> **Records for this exercise**:

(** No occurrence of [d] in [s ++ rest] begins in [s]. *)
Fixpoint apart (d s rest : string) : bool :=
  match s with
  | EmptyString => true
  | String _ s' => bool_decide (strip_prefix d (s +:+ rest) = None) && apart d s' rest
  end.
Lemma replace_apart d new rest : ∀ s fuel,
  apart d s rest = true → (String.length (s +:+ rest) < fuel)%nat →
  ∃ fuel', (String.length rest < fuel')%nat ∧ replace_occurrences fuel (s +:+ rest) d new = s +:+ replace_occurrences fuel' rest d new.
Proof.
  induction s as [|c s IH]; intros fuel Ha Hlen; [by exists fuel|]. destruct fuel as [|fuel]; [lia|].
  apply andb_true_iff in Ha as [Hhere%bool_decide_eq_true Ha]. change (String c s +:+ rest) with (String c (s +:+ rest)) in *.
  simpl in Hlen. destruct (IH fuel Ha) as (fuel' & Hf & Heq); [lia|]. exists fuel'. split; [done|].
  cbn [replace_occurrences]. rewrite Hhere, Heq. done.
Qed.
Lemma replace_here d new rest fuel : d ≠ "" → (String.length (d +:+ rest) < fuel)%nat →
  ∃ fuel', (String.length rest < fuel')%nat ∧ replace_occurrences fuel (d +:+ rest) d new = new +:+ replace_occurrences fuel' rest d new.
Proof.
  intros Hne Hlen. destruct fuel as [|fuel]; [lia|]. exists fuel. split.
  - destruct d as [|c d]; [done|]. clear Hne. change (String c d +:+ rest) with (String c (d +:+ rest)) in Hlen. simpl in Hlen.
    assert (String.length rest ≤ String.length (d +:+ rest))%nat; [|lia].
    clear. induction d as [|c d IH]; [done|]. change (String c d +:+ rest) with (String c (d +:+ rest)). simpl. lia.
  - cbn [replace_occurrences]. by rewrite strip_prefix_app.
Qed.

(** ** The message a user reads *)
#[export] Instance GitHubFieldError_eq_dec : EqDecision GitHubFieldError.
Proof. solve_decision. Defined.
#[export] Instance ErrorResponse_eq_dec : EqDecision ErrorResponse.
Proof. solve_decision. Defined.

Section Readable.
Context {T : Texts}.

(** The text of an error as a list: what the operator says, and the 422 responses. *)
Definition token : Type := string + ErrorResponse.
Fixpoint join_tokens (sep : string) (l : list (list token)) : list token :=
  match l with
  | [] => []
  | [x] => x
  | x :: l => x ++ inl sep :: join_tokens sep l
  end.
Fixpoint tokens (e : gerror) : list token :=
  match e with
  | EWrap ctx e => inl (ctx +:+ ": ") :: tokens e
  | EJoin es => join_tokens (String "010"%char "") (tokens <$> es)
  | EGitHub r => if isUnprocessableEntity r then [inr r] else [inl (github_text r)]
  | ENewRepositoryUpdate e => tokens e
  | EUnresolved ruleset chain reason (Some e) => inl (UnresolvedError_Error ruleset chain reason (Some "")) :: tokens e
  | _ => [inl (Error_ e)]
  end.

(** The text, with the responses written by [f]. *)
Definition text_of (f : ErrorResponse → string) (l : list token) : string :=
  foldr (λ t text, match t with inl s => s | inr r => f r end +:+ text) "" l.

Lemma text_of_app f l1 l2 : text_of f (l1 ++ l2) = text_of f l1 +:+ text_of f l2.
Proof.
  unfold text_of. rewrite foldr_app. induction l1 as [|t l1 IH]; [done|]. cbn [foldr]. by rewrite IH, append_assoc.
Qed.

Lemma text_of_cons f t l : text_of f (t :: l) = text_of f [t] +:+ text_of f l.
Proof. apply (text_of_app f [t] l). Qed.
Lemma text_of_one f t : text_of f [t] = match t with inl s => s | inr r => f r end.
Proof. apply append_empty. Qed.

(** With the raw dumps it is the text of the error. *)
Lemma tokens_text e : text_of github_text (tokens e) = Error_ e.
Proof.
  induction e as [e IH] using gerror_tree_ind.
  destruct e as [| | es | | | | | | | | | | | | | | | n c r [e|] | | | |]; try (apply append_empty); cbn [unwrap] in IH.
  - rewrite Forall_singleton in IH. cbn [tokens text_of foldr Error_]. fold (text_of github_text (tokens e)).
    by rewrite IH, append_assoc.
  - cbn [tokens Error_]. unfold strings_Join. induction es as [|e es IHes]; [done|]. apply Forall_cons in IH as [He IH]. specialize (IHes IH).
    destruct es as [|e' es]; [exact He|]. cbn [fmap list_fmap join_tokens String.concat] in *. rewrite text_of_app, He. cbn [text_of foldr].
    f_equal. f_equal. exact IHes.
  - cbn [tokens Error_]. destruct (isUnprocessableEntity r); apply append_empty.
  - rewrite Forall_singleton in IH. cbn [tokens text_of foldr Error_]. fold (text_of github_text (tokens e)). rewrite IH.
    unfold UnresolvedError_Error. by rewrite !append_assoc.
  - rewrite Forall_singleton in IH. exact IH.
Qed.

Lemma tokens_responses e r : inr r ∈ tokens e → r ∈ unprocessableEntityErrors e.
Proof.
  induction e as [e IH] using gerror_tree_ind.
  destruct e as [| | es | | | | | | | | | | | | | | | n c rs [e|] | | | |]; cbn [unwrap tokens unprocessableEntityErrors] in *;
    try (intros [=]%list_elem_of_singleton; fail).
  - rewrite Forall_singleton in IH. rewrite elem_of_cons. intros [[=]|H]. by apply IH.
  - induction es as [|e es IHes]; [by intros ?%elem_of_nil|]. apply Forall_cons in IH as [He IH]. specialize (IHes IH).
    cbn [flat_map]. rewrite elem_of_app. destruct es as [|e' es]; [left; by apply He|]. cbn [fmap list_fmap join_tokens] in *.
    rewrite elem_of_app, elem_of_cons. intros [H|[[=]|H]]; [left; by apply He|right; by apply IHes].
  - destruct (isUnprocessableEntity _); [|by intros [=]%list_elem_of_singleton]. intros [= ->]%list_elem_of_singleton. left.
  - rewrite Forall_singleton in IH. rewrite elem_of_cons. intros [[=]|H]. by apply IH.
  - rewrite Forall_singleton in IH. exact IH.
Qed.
==
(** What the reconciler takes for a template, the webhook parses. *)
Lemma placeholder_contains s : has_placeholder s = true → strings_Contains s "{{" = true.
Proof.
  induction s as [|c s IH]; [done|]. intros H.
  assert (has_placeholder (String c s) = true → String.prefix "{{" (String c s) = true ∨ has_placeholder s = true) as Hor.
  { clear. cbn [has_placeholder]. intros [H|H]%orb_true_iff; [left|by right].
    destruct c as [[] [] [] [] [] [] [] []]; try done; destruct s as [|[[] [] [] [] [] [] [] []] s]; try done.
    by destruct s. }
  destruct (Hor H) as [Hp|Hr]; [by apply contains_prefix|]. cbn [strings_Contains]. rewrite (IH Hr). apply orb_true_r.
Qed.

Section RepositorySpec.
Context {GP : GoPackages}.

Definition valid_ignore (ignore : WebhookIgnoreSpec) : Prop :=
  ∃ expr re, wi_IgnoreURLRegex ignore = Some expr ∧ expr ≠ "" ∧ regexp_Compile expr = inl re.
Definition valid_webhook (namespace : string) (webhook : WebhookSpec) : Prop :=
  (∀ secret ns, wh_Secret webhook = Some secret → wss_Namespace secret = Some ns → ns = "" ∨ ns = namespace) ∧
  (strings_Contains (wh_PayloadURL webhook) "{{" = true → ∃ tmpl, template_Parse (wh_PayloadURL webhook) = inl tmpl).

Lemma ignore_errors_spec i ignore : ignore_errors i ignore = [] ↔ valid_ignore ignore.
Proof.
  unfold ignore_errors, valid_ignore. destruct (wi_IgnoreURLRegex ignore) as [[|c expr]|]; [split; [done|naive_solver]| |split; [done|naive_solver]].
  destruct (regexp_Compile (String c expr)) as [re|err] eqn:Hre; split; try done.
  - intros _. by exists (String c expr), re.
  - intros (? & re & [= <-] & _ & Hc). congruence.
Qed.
* * *
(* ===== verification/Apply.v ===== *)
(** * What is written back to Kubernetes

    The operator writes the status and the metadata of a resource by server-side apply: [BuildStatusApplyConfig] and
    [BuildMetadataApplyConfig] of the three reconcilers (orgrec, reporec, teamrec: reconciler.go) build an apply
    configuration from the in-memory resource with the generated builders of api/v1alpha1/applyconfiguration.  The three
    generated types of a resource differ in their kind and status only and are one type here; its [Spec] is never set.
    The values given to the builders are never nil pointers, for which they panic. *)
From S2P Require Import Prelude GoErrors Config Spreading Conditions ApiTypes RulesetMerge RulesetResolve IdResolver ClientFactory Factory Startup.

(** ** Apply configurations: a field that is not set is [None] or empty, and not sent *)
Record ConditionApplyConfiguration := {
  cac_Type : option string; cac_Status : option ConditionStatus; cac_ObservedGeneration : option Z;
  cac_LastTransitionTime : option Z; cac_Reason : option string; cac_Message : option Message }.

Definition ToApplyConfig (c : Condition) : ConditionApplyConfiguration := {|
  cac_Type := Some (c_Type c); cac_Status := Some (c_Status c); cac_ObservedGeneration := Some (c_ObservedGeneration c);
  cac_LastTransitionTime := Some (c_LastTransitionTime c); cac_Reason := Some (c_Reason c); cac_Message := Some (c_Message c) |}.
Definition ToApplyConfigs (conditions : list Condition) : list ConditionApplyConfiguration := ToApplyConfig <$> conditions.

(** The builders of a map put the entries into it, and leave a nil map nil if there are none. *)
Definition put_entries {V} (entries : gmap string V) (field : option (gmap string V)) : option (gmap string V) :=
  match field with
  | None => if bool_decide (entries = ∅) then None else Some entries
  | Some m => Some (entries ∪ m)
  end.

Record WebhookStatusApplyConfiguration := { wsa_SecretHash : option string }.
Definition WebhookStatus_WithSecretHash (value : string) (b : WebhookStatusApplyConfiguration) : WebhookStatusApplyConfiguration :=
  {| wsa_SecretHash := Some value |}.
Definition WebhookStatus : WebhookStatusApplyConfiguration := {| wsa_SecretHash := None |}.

> **Task prompt**:
In which lines of the material above does the string "isUnprocessableEntity" occur? Copy them all.

> **Result of this exercise**:
  | EGitHub r => if isUnprocessableEntity r then [inr r] else [inl (github_text r)]
  - cbn [tokens Error_]. destruct (isUnprocessableEntity r); apply append_empty.
  - destruct (isUnprocessableEntity _); [|by intros [=]%list_elem_of_singleton]. intros [= ->]%list_elem_of_singleton. left.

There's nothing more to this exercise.